Top of Extracted entries

Lemma take_app_exact' n l k : length l = n → take n (l ++ k) = l.
Proof. intros <-. apply take_app_exact. Qed.

Lemma exists_last_or_nil l : l = [] ∨ ∃ k x, l = k ++ [x].
Proof. destruct l as [|x k _] using rev_ind; eauto. Qed.

Lemma drop_app_exact l k : drop (length l) (l ++ k) = k.
Proof. by rewrite drop_app_length. Qed.
End lists.

(** ** Finite maps *)

(** [delete(m, k)] for the keys whose value a test selects. *)
Lemma lookup_filter_value {K V} `{Countable K} (P : V → Prop) `{∀ v, Decision (P v)}
    (m : gmap K V) k :
  filter (λ kv, P kv.2) m !! k = (v ← m !! k; if decide (P v) then Some v else None).
Proof.
  rewrite map_lookup_filter. destruct (m !! k); simpl; [|done].
  by case_guard.
Qed.

Lemma map_size_insert_le {K V} `{Countable K} (m : gmap K V) k v :
  size (<[k := v]> m) ≤ S (size m).
Proof. rewrite map_size_insert. destruct (m !! k); simpl; lia. Qed.

(** The sum of a measure over the values of a map. *)
Definition map_sum {K V} `{Countable K} (f : V → nat) (m : gmap K V) : nat :=
  map_fold (λ _ v acc, f v + acc) 0 m.

Section map_sum.
Context {K V} `{Countable K} (f : V → nat).
Implicit Types m : gmap K V.

Lemma map_sum_delete m k v : m !! k = Some v → map_sum f m = f v + map_sum f (delete k m).
Proof. apply (map_fold_delete_L (λ _ v acc, f v + acc)). intros. lia. Qed.

Lemma map_sum_insert m k v v' : m !! k = Some v →
  map_sum f (<[k := v']> m) + f v = map_sum f m + f v'.
Proof.
  intros Hk. rewrite (map_sum_delete m k v Hk).
  rewrite (map_sum_delete (<[k := v']> m) k v') by apply lookup_insert_eq.
  rewrite delete_insert_eq. lia.
Qed.

Lemma map_sum_zero m : map_Forall (λ _ v, f v = 0) m → map_sum f m = 0.
Proof.
  induction m as [|k v m Hk IH] using map_ind; [done|]. intros Hall.
  rewrite map_Forall_insert in Hall by done. destruct Hall as [Hv Hall].
  rewrite (map_sum_delete _ k v) by apply lookup_insert_eq.
  rewrite delete_insert_id by done. by rewrite Hv, IH.
Qed.
End map_sum.

(** ** Sums over a range of integers *)

Section Zsum.
Local Open Scope Z_scope.
Implicit Types (f g : Z → Z) (a k : Z) (n m : nat).

(** [f a + f (a + 1) + ... + f (a + n - 1)]. *)
Fixpoint Zsum f a n : Z :=
  match n with
  | O => 0
  | S n => Zsum f a n + f (a + Z.of_nat n)
  end.

Lemma Zsum_ext f g a n :
  (∀ k, a ≤ k < a + Z.of_nat n → f k = g k) → Zsum f a n = Zsum g a n.
Proof.
  induction n as [|n IH]; intros Hfg; simpl; [done|].
  rewrite IH by (intros; apply Hfg; lia). rewrite Hfg by lia. done.
Qed.

Lemma Zsum_zero f a n : (∀ k, a ≤ k < a + Z.of_nat n → f k = 0) → Zsum f a n = 0.
Proof.
  induction n as [|n IH]; intros Hf; simpl; [done|].
  rewrite IH by (intros; apply Hf; lia). rewrite Hf by lia. done.
Qed.

Lemma Zsum_mono f g a n :
  (∀ k, a ≤ k < a + Z.of_nat n → f k ≤ g k) → Zsum f a n ≤ Zsum g a n.
Proof.
  induction n as [|n IH]; intros Hfg; simpl; [done|].
  specialize (IH ltac:(intros; apply Hfg; lia)). specialize (Hfg (a + Z.of_nat n)). lia.
Qed.

Lemma Zsum_add f g a n : Zsum (λ k, f k + g k) a n = Zsum f a n + Zsum g a n.
Proof. induction n; simpl; lia. Qed.

Lemma Zsum_sub f g a n : Zsum (λ k, f k - g k) a n = Zsum f a n - Zsum g a n.
Proof. induction n; simpl; lia. Qed.

Lemma Zsum_app f a n m : Zsum f a (n + m) = Zsum f a n + Zsum f (a + Z.of_nat n) m.
Proof.
  induction m as [|m IH]; simpl.
  { rewrite Nat.add_0_r. lia. }
  rewrite Nat.add_succ_r. simpl. rewrite IH.
  replace (a + Z.of_nat (n + m)) with (a + Z.of_nat n + Z.of_nat m) by lia. lia.
Qed.

Lemma Zsum_cons f a n : Zsum f a (S n) = f a + Zsum f (a + 1) n.
Proof. change (S n) with (1 + n)%nat. rewrite Zsum_app. simpl. by rewrite Z.add_0_r. Qed.

Lemma Zsum_swap (h : Z → Z → Z) a n b m :
  Zsum (λ i, Zsum (h i) b m) a n = Zsum (λ j, Zsum (λ i, h i j) a n) b m.
Proof.
  induction n as [|n IH]; simpl; [by rewrite Zsum_zero|]. by rewrite IH, <-Zsum_add.
Qed.

(** How much of [a, a + n) lies in [c, d). *)
Lemma Zsum_interval a n c d :
  Zsum (λ t, Z.b2z ((c <=? t) && (t <? d))) a n =
  Z.max 0 (Z.min (a + Z.of_nat n) d - Z.max a c).
Proof.
  induction n as [|n IH]; simpl Zsum; [lia|]. rewrite IH.
  destruct (Z.leb_spec c (a + Z.of_nat n)), (Z.ltb_spec (a + Z.of_nat n) d); simpl; lia.
Qed.

(** A sum with at most two terms that are not zero, next to each other. *)
Lemma Zsum_two f a n k :
  a ≤ k → k + 1 < a + Z.of_nat n → (∀ j, j ≠ k → j ≠ k + 1 → f j = 0) →
  Zsum f a n = f k + f (k + 1).
Proof.
  intros Ha Hn Hf.
  replace n with (Z.to_nat (k - a) + S (S (n - Z.to_nat (k - a) - 2)))%nat by lia.
  rewrite Zsum_app, !Zsum_cons, !(Zsum_zero f) by (intros; apply Hf; lia).
  rewrite Z2Nat.id by lia. replace (a + (k - a)) with k by lia. lia.
Qed.
End Zsum.

(** ** Executions of a state machine *)

(** A machine does an action if it can, and labels it; an execution is a list
    of actions that can all be done in turn. *)
Section executions.
Context {St Act Lab : Type} (step : Act → St → option (list Lab * St)).

Fixpoint execute (acts : list Act) (st : St) : option (list Lab * St) :=
  match acts with
  | [] => Some ([], st)
  | a :: acts =>
      '(ls, st) ← step a st;
      '(ls', st) ← execute acts st;
      Some (ls ++ ls', st)
  end.

(** Induction over the steps of an execution. *)
Lemma execute_ind (I : list Lab → St → Prop) st0 acts ls st :
  I [] st0 →
  (∀ ls st a ls' st', I ls st → step a st = Some (ls', st') → I (ls ++ ls') st') →
  execute acts st0 = Some (ls, st) → I ls st.
Proof.
  intros H0 Hstep.
  cut (∀ ls0 st0, I ls0 st0 → execute acts st0 = Some (ls, st) → I (ls0 ++ ls) st).
  { intros Hall Hp. by apply (Hall [] st0). }
  clear H0 st0. revert ls. induction acts as [|a acts IH]; intros ls ls0 st0 Hb; simpl.
  { intros [= <- <-]. by rewrite app_nil_r. }
  destruct (step a st0) as [[ls1 b1]|] eqn:Ha; simpl; [|done].
  destruct (execute acts b1) as [[ls2 b2]|] eqn:Has; simpl; [|done].
  intros [= <- ->]. rewrite app_assoc. eapply IH; [by eapply Hstep|done].
Qed.

Lemma execute_app acts acts' st :
  execute (acts ++ acts') st =
  '(ls, st) ← execute acts st; '(ls', st) ← execute acts' st; Some (ls ++ ls', st).
Proof.
  revert st. induction acts as [|a acts IH]; intros st; simpl.
  { by destruct (execute acts' st) as [[]|]. }
  destruct (step a st) as [[ls1 st1]|]; simpl; [|done]. rewrite IH.
  destruct (execute acts st1) as [[ls2 st2]|]; simpl; [|done].
  destruct (execute acts' st2) as [[ls3 st3]|]; simpl; [|done]. by rewrite app_assoc.
Qed.

Lemma execute_one a st : execute [a] st = '(ls, st) ← step a st; Some (ls, st).
Proof. simpl. destruct (step a st) as [[ls st1]|]; simpl; [|done]. by rewrite app_nil_r. Qed.
End executions.

Lemma Forall_filter_bool {A} (P : A → Prop) (Q : A → bool) l :
  Forall P l → Forall P (List.filter Q l).
Proof. induction 1 as [|x l Hx _ IH]; simpl; [done|]. destruct (Q x); by try constructor. Qed.

(** Selecting what an injection tagged. *)
Lemma omap_fmap_some {A B} (g : A → B) (h : B → option A) (l : list A) :
  (∀ x, h (g x) = Some x) → omap h (g <$> l) = l.
Proof. intros Hh. induction l as [|x l IH]; csimpl; [done|]. by rewrite Hh, IH. Qed.
Lemma omap_fmap_none {A B C} (g : A → B) (h : B → option C) (l : list A) :
  (∀ x, h (g x) = None) → omap h (g <$> l) = [].
Proof. intros Hh. induction l as [|x l IH]; csimpl; [done|]. by rewrite Hh. Qed.

(** An execution that was computed to succeed. *)
Lemma computed {A} (o : option A) (d : A) : is_Some o → o = Some (default d o).
Proof. by intros [x ->]. Qed.

Lemma is_Some_computed {A} (o : option A) :
  match o with Some _ => true | None => false end = true → is_Some o.
Proof. destruct o; [eauto|done]. Qed.

(** A run that is evaluated, named by its two components. *)
Lemma computed_run {A B} (o : option (A * B)) (a : A) (b : B) :
  match o with Some _ => true | None => false end = true →
  o = Some (from_option fst a o, from_option snd b o).
Proof. by destruct o as [[]|]. Qed.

Bottom of Extracted entries

Would you filter the entries above and keep each line that has the word "machine"?

(** ** Executions of a state machine *)
(** A machine does an action if it can, and labels it; an execution is a list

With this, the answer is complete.